Lemma random_height_spec rnd : exists h rnd', RandomHeight rnd = Done (h, rnd') /\ (1 <= h <= kMaxHeight)%nat.
Proof.
  unfold RandomHeight.
  assert (Hloop : forall fuel h r, (1 <= h <= kMaxHeight)%nat -> (kMaxHeight - h < fuel)%nat ->
    exists h' r', random_height_loop fuel h r = Done (h', r') /\ (1 <= h' <= kMaxHeight)%nat).
  { induction fuel as [|fuel IH]; intros h r Hh Hf; [lia|]. cbn [random_height_loop].
    destruct (Nat.ltb_spec h kMaxHeight); [|by eexists _, _]. destruct (_ =? _); [apply IH; lia|by eexists _, _]. }
  destruct (Hloop kMaxHeight 1%nat rnd) as (h & r' & -> & Hh); [unfold kMaxHeight; lia|unfold kMaxHeight; lia|].
  exists h, r'. cbn [mbind outcome_bind]. by destruct (Nat.ltb_spec 0 h), (Nat.leb_spec h kMaxHeight); try lia.
Qed.

(** ** Levels *)

Record entry (K : Type) : Type := MkEntry { addr : Z; ekey : K; height : nat }.
Arguments MkEntry {K}.
Arguments addr {K}.
Arguments ekey {K}.
Arguments height {K}.

Section Levels.
Context {K : Type}.
Implicit Types (es : list (entry K)) (e : entry K).

(** The entries that reach level [i]. *)
Definition lev (i : nat) es : list (entry K) := filter (fun e => (i < height e)%nat) es.
Definition last_at (h : Z) (i : nat) es : Z := from_option addr h (last (lev i es)).
Definition first_at (i : nat) es : Z := from_option addr 0 (head (lev i es)).

Lemma lev_app i es es' : lev i (es ++ es') = lev i es ++ lev i es'.
Proof. apply filter_app. Qed.

Lemma last_at_app h i es es' : last_at h i (es ++ es') = last_at (last_at h i es) i es'.
Proof. unfold last_at. rewrite lev_app, last_app. by destruct (last (lev i es')). Qed.

Lemma first_at_app i es es' : first_at i (es ++ es') = match lev i es with [] => first_at i es' | e :: _ => addr e end.
Proof. unfold first_at. rewrite lev_app. by destruct (lev i es). Qed.

Lemma lev_cons i e es : lev i (e :: es) = if decide (i < height e)%nat then e :: lev i es else lev i es.
Proof. unfold lev. rewrite filter_cons. done. Qed.

Lemma last_at_skip h i es : lev i es = [] -> last_at h i es = h.
Proof. unfold last_at. by intros ->. Qed.

Lemma last_at_elem h i es : last_at h i es = h /\ lev i es = [] \/ exists e, e ∈ es /\ (i < height e)%nat /\ last_at h i es = addr e.
Proof.
  unfold last_at. destruct (last (lev i es)) as [e|] eqn:E.
  - right. exists e. apply last_Some in E as [l' E]. assert (Hin : e ∈ lev i es) by (rewrite E; apply elem_of_app; right; by apply list_elem_of_singleton).
    apply list_elem_of_filter in Hin as [??]. done.
  - left. apply last_None in E. done.
Qed.

Lemma last_at_end h i es e : (i < height e)%nat -> last_at h i (es ++ [e]) = addr e.
Proof. intros Hi. unfold last_at. rewrite lev_app, lev_cons, decide_True by done. change (lev i []) with (@nil (entry K)). by rewrite last_snoc. Qed.

(** The first entry of a level, with what it skips. *)
Lemma lev_first i es : lev i es = [] \/ exists skip e rest, es = skip ++ e :: rest /\ lev i skip = [] /\ (i < height e)%nat /\ first_at i es = addr e.
Proof.
  induction es as [|e es IH]; [by left|]. destruct (decide (i < height e)%nat) as [Hi|Hi].
  - right. exists [], e, es. split; [done|]. split; [done|]. split; [done|]. unfold first_at. by rewrite lev_cons, decide_True.
  - rewrite lev_cons, decide_False by done. destruct IH as [IH|(skip & e' & rest & -> & Hs & Hh & Hf)]; [by left|right].
    exists (e :: skip), e', rest. split; [done|]. split; [by rewrite lev_cons, decide_False|]. split; [done|].
    unfold first_at in *. by rewrite lev_cons, decide_False.
Qed.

* _What to do_
In the listing above, find the line holding "- left. apply last_None in E. done." and the line holding "- right. exists [], e, es.", then output those two lines and every line between them exactly.

* _The answer_
  - left. apply last_None in E. done.
Qed.

Lemma last_at_end h i es e : (i < height e)%nat -> last_at h i (es ++ [e]) = addr e.
Proof. intros Hi. unfold last_at. rewrite lev_app, lev_cons, decide_True by done. change (lev i []) with (@nil (entry K)). by rewrite last_snoc. Qed.

(** The first entry of a level, with what it skips. *)
Lemma lev_first i es : lev i es = [] \/ exists skip e rest, es = skip ++ e :: rest /\ lev i skip = [] /\ (i < height e)%nat /\ first_at i es = addr e.
Proof.
  induction es as [|e es IH]; [by left|]. destruct (decide (i < height e)%nat) as [Hi|Hi].
  - right. exists [], e, es. split; [done|]. split; [done|]. split; [done|]. unfold first_at. by rewrite lev_cons, decide_True.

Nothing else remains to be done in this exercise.